Ron no se queja. Solo se queda junto a la puerta, con la postura más seria que es capaz de componer, mientras observa a Lavender y a Parvati intentando consolarla.
Quiere gritar que Scabbers no solo no está muerto, sino que ha fingido su muerte. Que él, que Ron, no la va a odiar siempre. Que ni siquiera la odia ahora, solo está muy dolido. Que acabará apareciendo, porque el muy inútil ni siquiera ha intentado alejarse del castillo.

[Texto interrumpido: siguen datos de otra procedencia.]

(** C6: on the layers as §4.5 describes them, for every input the reshape
    accepts the moves-left head, built with relu=True, returns one scalar
    per sample and each of them is >= 0; the value head, built with
    relu=False, returns three per sample, and they are the final
    projection's own outputs, passed through without any clamp. *)
Theorem moves_left_is_clamped
    (num_filters num_residual_blocks se_ratio : nat) (constrain_norms : bool)
    (w_p w_v w_m : Q) (inputs : TF.tensor) (w : world ostate) :
  let self :=
    LeelaZeroNet.init num_filters num_residual_blocks se_ratio
                      constrain_norms w_p w_v w_m in
  let samples := hd 0%nat (TF.shape inputs) in
  match TF.reshape [112; 8; 8]%nat inputs with
  | Ok spatial =>
      exists log policy_out value_out moves_left_out,
        run rt (LeelaZeroNet.call self inputs) w
        = (log, Ok ((policy_out, value_out, moves_left_out), w))
        /\ ConvolutionalValueOrMovesLeftHead.relu
             (LeelaZeroNet.moves_left_head self) = true
        /\ TF.shape moves_left_out = [samples; 1%nat]
        /\ length (TF.data moves_left_out) = samples
        /\ Forall (fun s => 0 <= TF.value s) (TF.data moves_left_out)
        /\ ConvolutionalValueOrMovesLeftHead.relu
             (LeelaZeroNet.value_head self) = false
        /\ TF.shape value_out = [samples; 3%nat]
        /\ value_out
           = TF.cast
               (Layers.projection k (LeelaZeroNet.value_head self)
                  (variables w) (trunk rt self (variables w) spatial))
               TF.float32
  | Raise ex => (run rt (LeelaZeroNet.call self inputs) w).2 = Raise ex
  end.
Proof.
  intros self samples.
  destruct (TF.reshape [112; 8; 8]%nat inputs) as [spatial | ex] eqn:Hre.
  - eexists _, _, _, _.
    split; [exact (run_call rt self inputs spatial w Hre) |].
    pose proof (trunk_batch self (variables w) inputs spatial Hre) as Hb.
    fold samples in Hb.
    rewrite layers_as_specified.
    destruct (head_shape (LeelaZeroNet.moves_left_head self) (variables w)
                (trunk rt self (variables w) spatial)) as [Hs Hlen].
    destruct (head_shape (LeelaZeroNet.value_head self) (variables w)
                (trunk rt self (variables w) spatial)) as [Hvs _].
    rewrite Hb in Hs, Hlen, Hvs.
    split; [reflexivity |].
    split; [exact Hs |].
    split; [etransitivity; [exact Hlen | simpl; lia] |].
    split.
    { exact (relu_non_negative
               (TF.data (Layers.projection k
                           (LeelaZeroNet.moves_left_head self) (variables w)
                           (trunk rt self (variables w) spatial)))). }
    split; [reflexivity |].
    split; [exact Hvs | reflexivity].
  - rewrite (run_call_raise rt self inputs ex w Hre). reflexivity.
Qed.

Durante el resto de la semana, Hermione sigue pareciendo absolutamente miserable cada vez que llega el momento de irse a dormir. Y lo único que Ron quiere hacer es encontrar a la rata y acabar con ella, de una vez por todas.
Junio llega húmedo y soleado, pero tampoco importa. Porque es en junio cuando, al fin, consigue atrapar a la rata. Pero, en realidad, tampoco importa.
Porque, cuando ve a Sirius saltando sobre su yo más joven –de verdad, va a tener que hablar con él porque aquello dolió como mil demonios- sabe que ha llegado el día.
La peor parte es que no conoce su papel. Porque él no se quedó al otro lado, con Harry y Hermione. Él había sido –acababa de serlo- arrastrado por Sirius al otro lado.
Pero cuando Harry –el muy idiota- decide que va a enfrentarse solo al Sauce Boxeador sin saber cómo funciona y Hermione empieza a chillar, no puede quedarse quieto.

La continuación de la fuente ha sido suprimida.